Experitest Blog

Cross Browsers Testing – What does it mean?

Automating Visual Tests Across Multiple Viewports and Browsers

Over the past few years, we have witnessed enterprises pursue “Cross Browser Testing”.
Simply defined it is the process of being able to test websites on multiple operating systems, devices, browsers and screen resolutions. Devices and operating systems are more fragmented than ever. It is essential that a website or web application displays correctly no matter how it is being viewed.

What any Enterprise wants is their customers and users to enjoy the best possible user experience across all of their endpoints. Selenium is the tool that is increasingly used to accomplish this.

What cross browser testing infrastructure providers give their customers is a wide matrix of different browsers (like Chrome, Safari, Internet Explorer, Edge and more). They also add the ability to test on different browser versions, different machine OSes, and screen sizes.

The main way this is done is by developing a system in which you can run Selenium test scripts on different browsers and versions.

 

The importance of having a responsive website

Responsive web design is the ability for a website or web application to adapt successfully to any screen size. This has reached paramount importance. This is due, in no small part, to the dramatic rise in mobile web use. Statista has reported that by 2020 the number of smartphone users in the world will have passed the 5 billion mark. This has accelerated
the need to perform cross browsers testing that tests across a wide variety of browsers, and OS versions.

It is not simply the browser which must be tested. The browser “Viewport” is of equal importance. A “Viewport” refers to the window dimensions of a screen (width and height) and plays a huge role in how sites are displayed.

If a website does not display correctly due to whichever reason – device or viewport – this can severely impact your user experience.

 

Cross browser testing with Selenium?

As we mentioned at the top, the overall consensus in today’s testing strategies is to automate your cross browser tests by using Selenium.

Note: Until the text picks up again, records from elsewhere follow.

(** * Water Intake Tracker: the state logic of [app.py]

    A shallow embedding of [WaterTrackerApp]: the [tk.DoubleVar] holding the
    day's intake, the JSON file [water_tracker_data.json], the widgets that
    [update_display] writes and the message boxes the handlers open.

    Numbers are Python floats, that is IEEE 754 binary64 values; they are
    modelled by [spec_float] at precision 53 and maximal exponent 1024, with
    the rounding the standard prescribes.  The file is modelled by the value
    [json.load] reads from it: [json.dump] followed by [json.load] gives back
    a dict of strings and floats unchanged, and the text in between is not
    modelled.  A file that is there can be opened, and writing the file is
    taken to succeed. *)

From Stdlib Require Import ZArith Bool List Lia.
From Stdlib Require Import Floats.SpecFloat.
From stdpp Require Import gmap strings.

Open Scope string_scope.
Open Scope Z_scope.

(** ** Binary64 arithmetic *)

Module Float64.

Definition prec : Z := 53.
Definition emax : Z := 1024.

Definition float : Type := spec_float.

(** [float(z)] for a Python int [z]: the nearest double, ties to even. *)
Definition of_int (z : Z) : float := binary_normalize prec emax z 0 false.

Definition add : float -> float -> float := SFadd prec emax.
Definition sub : float -> float -> float := SFsub prec emax.
Definition mul : float -> float -> float := SFmul prec emax.
Definition div : float -> float -> float := SFdiv prec emax.

(** Python's [x < y] and [x >= y]; both are false when a NaN is involved. *)
Definition ltb (x y : float) : bool := SFltb x y.
Definition geb (x y : float) : bool := SFleb y x.

(** The literal [0.0]. *)
Definition zero : float := S754_zero false.

Definition is_nan (x : float) : bool :=
  match x with S754_nan => true | _ => false end.

(** [+0.0], a positive finite number or [+inf]. *)
Definition plus_signed (x : float) : Prop :=
  match x with
  | S754_zero false | S754_infinity false | S754_finite false _ _ => True
  | _ => False
  end.

End Float64.

Import Float64.

(** ** Python values and the data file *)

(** The values [json.load] produces.  A JSON number with a fraction or an
    exponent is a float, [PyNum]; any other JSON number is an int, [PyInt],
    of any size. *)
#[local] Set Warnings "-register-all".

Inductive pyval : Type :=
  | PyNone
  | PyBool (b : bool)
  | PyInt (z : Z)
  | PyNum (x : float)
  | PyStr (s : string)
  | PyList (l : list pyval)
  | PyDict (d : gmap string pyval).

(** What [open(DATA_FILE, 'r')] followed by [json.load] meets. *)
Inductive disk : Type :=
  | NoFile                   (* FileNotFoundError *)
  | NotJson                  (* text that is no JSON: json.JSONDecodeError *)
  | NotText                  (* bytes that do not decode: UnicodeDecodeError *)
  | TooDeep                  (* JSON nested too deeply: RecursionError *)
  | Json (data : pyval).

Inductive exn : Type :=
  | AttributeError           (* [data.get] on a value that is not a dict *)
  | UnicodeDecodeError       (* [f.read()] inside [json.load] *)
  | RecursionError           (* the scanner of [json.load] *)
  | OverflowError            (* [float] of an int beyond the doubles *)
  | TclError.                (* [DoubleVar.get] on a value that is no double *)

Inductive result (A : Type) : Type :=
  | Ok (a : A)
  | Raise (e : exn).
Arguments Ok {A} a.
Arguments Raise {A} e.

Definition bind {A B : Type} (r : result A) (k : A -> result B) : result B :=
  match r with
  | Ok a => k a
  | Raise e => Raise e
  end.

Notation "x <- r ;; k" := (bind r (fun x => k))
  (at level 100, r at next level, right associativity).

(** ** Constants *)

Definition DAILY_GOAL : Z := 2000.

(** [DAILY_GOAL] where Python converts it to a float: in [x >= DAILY_GOAL],
    [x / DAILY_GOAL] and [DAILY_GOAL - x].  2000 is a double, so the exact
    comparison of a float with the int 2000 is the comparison with 2000.0. *)
Definition goal : float := Eval vm_compute in of_int DAILY_GOAL.

(** ** Widgets and dialogs *)

Inductive status : Type :=
  | GoalAchieved                          (* "Goal Achieved! Keep it up!" *)
  | NeedMore (liters : float).            (* "You need {remaining / 1000:.2f} L more." *)

Record Widgets : Type := {
  amount_label : float * float;           (* intake_liters, goal_liters *)
  progress_bar : float;                   (* progress_percentage *)
  status_label : status
}.

Inductive dialog : Type :=
  | GoalReached.                          (* messagebox.showinfo("Goal Reached!", ...) *)

(** ** The application state *)

Record App : Type := {
  current_intake : pyval;                 (* the object last [set] into the DoubleVar *)
  data_file : disk;                       (* DATA_FILE *)
  dumped : list (gmap string pyval);      (* every [json.dump], the latest first *)
  widgets : option Widgets;               (* [None] until the first [update_display] *)
  dialogs : list dialog                   (* message boxes shown, the latest first *)
}.

Definition set_intake (v : pyval) (app : App) : App :=
  {| current_intake := v;
     data_file := data_file app;
     dumped := dumped app;
     widgets := widgets app;
     dialogs := dialogs app |}.

Definition write_file (data : gmap string pyval) (app : App) : App :=
  {| current_intake := current_intake app;
     data_file := Json (PyDict data);
     dumped := data :: dumped app;
     widgets := widgets app;
     dialogs := dialogs app |}.

Definition set_widgets (w : Widgets) (app : App) : App :=
  {| current_intake := current_intake app;
     data_file := data_file app;
     dumped := dumped app;
     widgets := Some w;
     dialogs := dialogs app |}.

Definition showinfo (d : dialog) (app : App) : App :=
  {| current_intake := current_intake app;
     data_file := data_file app;
     dumped := dumped app;
     widgets := widgets app;
     dialogs := d :: dialogs app |}.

Personally, I feel we are missing a very important point here. In many cases, Selenium tests will overlook many of the compatibility issues between different browsers.

In fact, your website could be totally broken when used in a specific browser version. However, all of your Selenium tests will mark as passed.

The reason for this is that Selenium does not interact with a website in the same way in which humans interact with a website – visually.

What that means is that where we as humans look at the visual side of a website in order to interact with it, Selenium simply looks at the page source, so to speak, and performs actions on elements in the web page by triggering a Javascript event. This means that a broken and unusable site that is only being tested via Selenium will pass every test and UX issues will not be resolved.

So why waste all of the effort to execute your tests on different combinations? If the end result is going to be a false positive?

 

User Interaction vs Selenium Interaction

A normal user interaction is a path that a user takes on a given website or app in order to complete a task. The most common example of that is a customer purchasing a product. The customer must select the product in the configuration they want, add it to their shopping cart, navigate to the shopping cart and complete the purchase. If any element – for example the “checkout” button but does not display correctly the user simply will not be able to complete the purchase and the sale will be lost.

This is the main challenge facing Selenium users. The way that the Selenium WebDriver controls your website is by using the DOM (the HTML document). The driver does not test the visual part of the user experience.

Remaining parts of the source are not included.